At the line containing "smc_res * FS).", begin repeating lines exactly, and stop only after the final line of the records below.

::: Records for the task

(* ===== verification/PsciSpec.v ===== *)
(** * Starting vCPUs

    What a secondary VM gets from [PSCI_CPU_ON], branch by branch. *)
From S2P Require Import Prelude Addr Mode Arch Mpool Mm Abi ArchCpu Interrupts Cpu Vm Memory Spci Hypervisor Api Frames.
From S2P Require Import Isolation Touch Psci Handler Switch Preempt.

Section spec.
Context {FS : Type} (el3 : FS → list Z → option smc_res * FS).
Context (cpu_entry : Z) (cpu_addr : nat → Z) (version : Z) (rounds : nat) (now : Z).
Implicit Types (s : St FS).
Abbreviation psci := (psci_handler el3 cpu_entry cpu_addr version rounds now).

(** The call of a secondary VM reaches its case. *)
Lemma secondary_cpu_on s c vm func a0 a1 a2 ret next :
  hv_vms (st_hv s) !! c.1 = Some vm → vm_id vm ≠ HF_PRIMARY_VM_ID → no_convention func = PSCI_CPU_ON →
  psci c func a0 a1 a2 ret next s =
  (let idx := wrap 16 a0 in
   if vm_get_vcpu_count vm <=? idx then mret (true, PSCI_ERROR_INVALID_PARAMETERS, next)
   else
     let t := (c.1, Z.to_nat idx) in
     v ← the_vcpu t;
     hw ← asks (λ s, hw_of (st_cpu s));
     started ← lift (vcpu_secondary_reset_and_start hw (vm_id vm) (get_ptable_raw vm) idx v (ipa_init a1) a2);
     match started with
     | None => gone
     | Some (was_off, v) =>
         _ ← on_hv (upd_vc t (λ _, v));
         if was_off : bool then
           n ← rust (λ hv, api_wake_up hw now hv c t);
           mret (true, PSCI_RETURN_SUCCESS, Some n)
         else mret (true, PSCI_ERROR_ALREADY_ON, next)
     end) s.
Proof.
  intros Hvm Hid Hf. assert (Ho : vm_of (st_hv s) c.1 = Done vm) by (unfold vm_of; by rewrite Hvm).
  unfold psci_handler, the_vm. rewrite (peek_run _ _ _ vm) by done. rewrite (proj2 (Z.eqb_neq _ _) Hid).
  unfold psci_secondary_vm_handler. cbv zeta. rewrite Hf. cbn -[mbind].
  unfold the_vm. by rewrite (peek_run _ _ _ vm).
Qed.

End spec.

::::::

Task output →
Context {FS : Type} (el3 : FS → list Z → option smc_res * FS).
Context (cpu_entry : Z) (cpu_addr : nat → Z) (version : Z) (rounds : nat) (now : Z).
Implicit Types (s : St FS).
Abbreviation psci := (psci_handler el3 cpu_entry cpu_addr version rounds now).

(** The call of a secondary VM reaches its case. *)
Lemma secondary_cpu_on s c vm func a0 a1 a2 ret next :
  hv_vms (st_hv s) !! c.1 = Some vm → vm_id vm ≠ HF_PRIMARY_VM_ID → no_convention func = PSCI_CPU_ON →
  psci c func a0 a1 a2 ret next s =
  (let idx := wrap 16 a0 in
   if vm_get_vcpu_count vm <=? idx then mret (true, PSCI_ERROR_INVALID_PARAMETERS, next)
   else
     let t := (c.1, Z.to_nat idx) in
     v ← the_vcpu t;
     hw ← asks (λ s, hw_of (st_cpu s));
     started ← lift (vcpu_secondary_reset_and_start hw (vm_id vm) (get_ptable_raw vm) idx v (ipa_init a1) a2);
     match started with
     | None => gone
     | Some (was_off, v) =>
         _ ← on_hv (upd_vc t (λ _, v));
         if was_off : bool then
           n ← rust (λ hv, api_wake_up hw now hv c t);
           mret (true, PSCI_RETURN_SUCCESS, Some n)
         else mret (true, PSCI_ERROR_ALREADY_ON, next)
     end) s.
Proof.
  intros Hvm Hid Hf. assert (Ho : vm_of (st_hv s) c.1 = Done vm) by (unfold vm_of; by rewrite Hvm).
  unfold psci_handler, the_vm. rewrite (peek_run _ _ _ vm) by done. rewrite (proj2 (Z.eqb_neq _ _) Hid).
  unfold psci_secondary_vm_handler. cbv zeta. rewrite Hf. cbn -[mbind].
  unfold the_vm. by rewrite (peek_run _ _ _ vm).
Qed.

End spec.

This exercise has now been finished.